A little more clarity for when to x-ray
This was a secondary analysis of data from a prospective observational cohort study that included 568 febrile infants aged 60 days or younger in 18 EDs.  All patients received chest x-rays (CXRs), of which 19 (3.3%) had definite pneumonia, and 34 (6%) had possible pneumonia, as determined by an attending radiologist or stratified by study investigators. The primary objective was to identify demographic and clinical factors associated with radiographic pneumonia in febrile infants.

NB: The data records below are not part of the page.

(** The fields that the functions below read; [fd_sectors] is absent for sectors of
    one size. *)
Record flash_descriptor_t := FlashDesc {
  fd_sectors_count : Z;
  fd_sectors : option (list flash_sector_descriptor_t);
  fd_sectors_size : Z;
  fd_address : Z;
  fd_size : Z
}.

(** [vmt]: the methods; a read delivers the bytes it stores, a query the time to wait.
    [fl_polls] bounds the queries that an erase takes. *)
Class BaseFlash (F : Type) := {
  flashGetDescriptor : F -> flash_descriptor_t;
  flashRead : Z -> Z -> F -> F * (flash_error_t * list Z);
  flashProgram : Z -> list Z -> F -> F * flash_error_t;
  flashStartEraseSector : Z -> F -> F * flash_error_t;
  flashQueryErase : F -> F * (flash_error_t * Z);
  flashVerifyErase : Z -> F -> F * flash_error_t;
  fl_polls : nat
}.

(** ** hal_flash.c *)

Definition sector_offset (d : flash_descriptor_t) (sector : Z) : option Z :=
  _ ← check (sector <? fd_sectors_count d);
  match fd_sectors d with
  | Some sectors => s ← sectors !! Z.to_nat sector; Some (sd_offset s)
  | None => Some (u32 (sector * fd_sectors_size d))
  end.

Definition sector_size (d : flash_descriptor_t) (sector : Z) : option Z :=
  _ ← check (sector <? fd_sectors_count d);
  match fd_sectors d with
  | Some sectors => s ← sectors !! Z.to_nat sector; Some (sd_size s)
  | None => Some (fd_sectors_size d)
  end.

Section Functions.
Context {F : Type} `{BaseFlash F}.

(** The thread sleeps between the queries. *)
Fixpoint flash_wait (fuel : nat) (f : F) : option (F * flash_error_t) :=
  match fuel with
  | O => None
  | S fuel =>
      let '(f, (err, msec)) := flashQueryErase f in
      if bool_decide (err = FLASH_BUSY_ERASING) then flash_wait fuel f else Some (f, err)
  end.

Definition flashWaitErase (f : F) : option (F * flash_error_t) := flash_wait fl_polls f.

Definition flashGetSectorOffset (f : F) (sector : Z) : option Z := sector_offset (flashGetDescriptor f) sector.

Definition flashGetSectorSize (f : F) (sector : Z) : option Z := sector_size (flashGetDescriptor f) sector.

(** The scan of the sectors; the assertion that follows it fails. *)
Fixpoint offset_sector (sectors : list flash_sector_descriptor_t) (i offset : Z) : option Z :=
  match sectors with
  | [] => None
  | s :: sectors =>
      if (sd_offset s <=? offset) && (offset <=? u32 (sd_offset s + sd_size s - 1)) then Some i
      else offset_sector sectors (i + 1) offset
  end.

Definition flashGetOffsetSector (f : F) (offset : Z) : option Z :=
  let d := flashGetDescriptor f in
  _ ← check (offset <? fd_size d);
  match fd_sectors d with
  | Some sectors => offset_sector (take (Z.to_nat (fd_sectors_count d)) sectors) 0 offset
  | None => _ ← check (negb (fd_sectors_size d =? 0)); Some (offset / fd_sectors_size d)
  end.

Definition flashGetOffsetAddress (f : F) (offset : Z) : option Z :=
  let d := flashGetDescriptor f in
  _ ← check (offset <? fd_size d); Some (u32 (fd_address d + offset)).

Definition flashGetAddressOffset (f : F) (addr : Z) : option Z :=
  let d := flashGetDescriptor f in
  _ ← check ((fd_address d <=? addr) && (addr <=? u32 (fd_address d + fd_size d)));
  Some (u32 (addr - fd_address d)).

End Functions.

(** ** Contents *)

Definition bytes_at (m : Z -> Z) (off n : Z) : list Z := m <$> seqZ off n.

Definition upd (m : Z -> Z) (off : Z) (bs : list Z) (a : Z) : Z :=
  if (off <=? a) && (a <? off + Z.of_nat (length bs)) then default 0 (bs !! Z.to_nat (a - off)) else m a.

Definition erased_in (m : Z -> Z) (lo hi : Z) : Prop := forall a, lo <= a < hi -> m a = 255.

Definition same (m m' : Z -> Z) : Prop := forall a, m' a = m a.

Lemma bytes_at_length m off n : length (bytes_at m off n) = Z.to_nat n.
Proof. unfold bytes_at. rewrite length_fmap, length_seqZ. reflexivity. Qed.

Lemma bytes_at_lookup m off n i : (i < Z.to_nat n)%nat -> bytes_at m off n !! i = Some (m (off + Z.of_nat i)).
Proof. intros Hi. unfold bytes_at. rewrite list_lookup_fmap, lookup_seqZ_lt by lia. reflexivity. Qed.

Lemma bytes_at_ext m m' off n : (forall a, off <= a < off + n -> m' a = m a) -> bytes_at m' off n = bytes_at m off n.
Proof.
  intros H. unfold bytes_at. apply list_fmap_ext. intros i a Ha. apply lookup_seqZ in Ha as [-> Hi]. apply H. lia.
Qed.

Lemma bytes_at_app m off n1 n2 :
  0 <= n1 -> 0 <= n2 -> bytes_at m off (n1 + n2) = bytes_at m off n1 ++ bytes_at m (off + n1) n2.
Proof. intros H1 H2. unfold bytes_at. rewrite seqZ_app by assumption. apply fmap_app. Qed.

Lemma bytes_at_upd m off bs : bytes_at (upd m off bs) off (Z.of_nat (length bs)) = bs.
Proof.
  apply list_eq_same_length with (n := length bs); [reflexivity|rewrite bytes_at_length; lia|].
  intros i x y Hi. rewrite bytes_at_lookup by lia. unfold upd.
  destruct ((off <=? off + Z.of_nat i) && (off + Z.of_nat i <? off + Z.of_nat (length bs))) eqn:E; [|lia].
  replace (Z.to_nat (off + Z.of_nat i - off)) with i by lia. intros [= <-] Hy. rewrite Hy. reflexivity.
Qed.

Lemma upd_out m off bs a : a < off \/ off + Z.of_nat (length bs) <= a -> upd m off bs a = m a.
Proof. intros Ha. unfold upd. destruct (_ && _) eqn:E; [lia|reflexivity]. Qed.

Lemma upd_nil m off : same m (upd m off []).
Proof. intros a. apply upd_out. cbn. lia. Qed.

Lemma bytes_at_upd_out m off bs o n :
  o + n <= off \/ off + Z.of_nat (length bs) <= o -> bytes_at (upd m off bs) o n = bytes_at m o n.
Proof. intros Ho. apply bytes_at_ext. intros a Ha. apply upd_out. lia. Qed.

Lemma upd_in m off bs a : off <= a < off + Z.of_nat (length bs) -> upd m off bs a = default 0 (bs !! Z.to_nat (a - off)).
Proof. intros Ha. unfold upd. rewrite (proj2 (Z.leb_le _ _)), (proj2 (Z.ltb_lt _ _)) by lia. reflexivity. Qed.

Lemma upd_take_app m off b1 b2 : same (upd m off (b1 ++ b2)) (upd (upd m off b1) (off + Z.of_nat (length b1)) b2).
Proof.
  intros a. assert (Hl : Z.of_nat (length (b1 ++ b2)) = Z.of_nat (length b1) + Z.of_nat (length b2)) by (rewrite length_app; lia).
  assert (Hc : off + Z.of_nat (length b1) <= a < off + Z.of_nat (length b1) + Z.of_nat (length b2) \/
               off <= a < off + Z.of_nat (length b1) \/
               (a < off \/ off + Z.of_nat (length b1) + Z.of_nat (length b2) <= a)) by lia.
  destruct Hc as [Hc|[Hc|Hc]].
  - rewrite (upd_in (upd _ _ _)), upd_in, lookup_app_r by lia. do 2 f_equal. lia.
  - rewrite (upd_out (upd _ _ _)), !upd_in, lookup_app_l by lia. reflexivity.
  - rewrite !upd_out by lia. reflexivity.
Qed.

Lemma erased_bytes m off n : erased_in m off (off + n) -> bytes_at m off n = replicate (Z.to_nat n) 255.
Proof.
  intros H. apply list_eq_same_length with (n := Z.to_nat n); rewrite ?length_replicate, ?bytes_at_length; auto.
  intros i x y Hi. rewrite bytes_at_lookup by lia. rewrite lookup_replicate_2 by lia. intros [= <-] [= <-]. apply H. lia.
Qed.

In patients with possible or definite radiographic evidence of pneumonia, there was a significant association with respiratory distress (p=0.02; including increased work of breathing and tachypnea), elevated ANC and procalcitonin (p= 0.01; 0.007, respectively), and detection of a viral illness (p < 0.001). Limitations included a small patient population, variability in labs obtained, and lack of auscultatory findings.

How will this change my practice?
While this study was interesting, I do not think it will change my practice. Currently, the infants I am ordering chest x-rays on are patients that do not fit the “classic virus” pattern. This is primarily based on my clinical gestalt, but objective findings that would push me to get an x-ray would include severe hypoxemia, high or prolonged fevers, focal findings on exam, and elevated procalcitonin. While this study aligns with my decision making, larger studies will be needed if the ultimate goal is to establish a clinical decision tool for CXRs in febrile infants.

Radiographic pneumonia in young febrile infants presenting to the emergency department: secondary analysis of a prospective cohort study. Emerg Med J. 2023;41(1):13-19. Published 2023 Dec 22. doi:10.1136/emermed-2023-213089.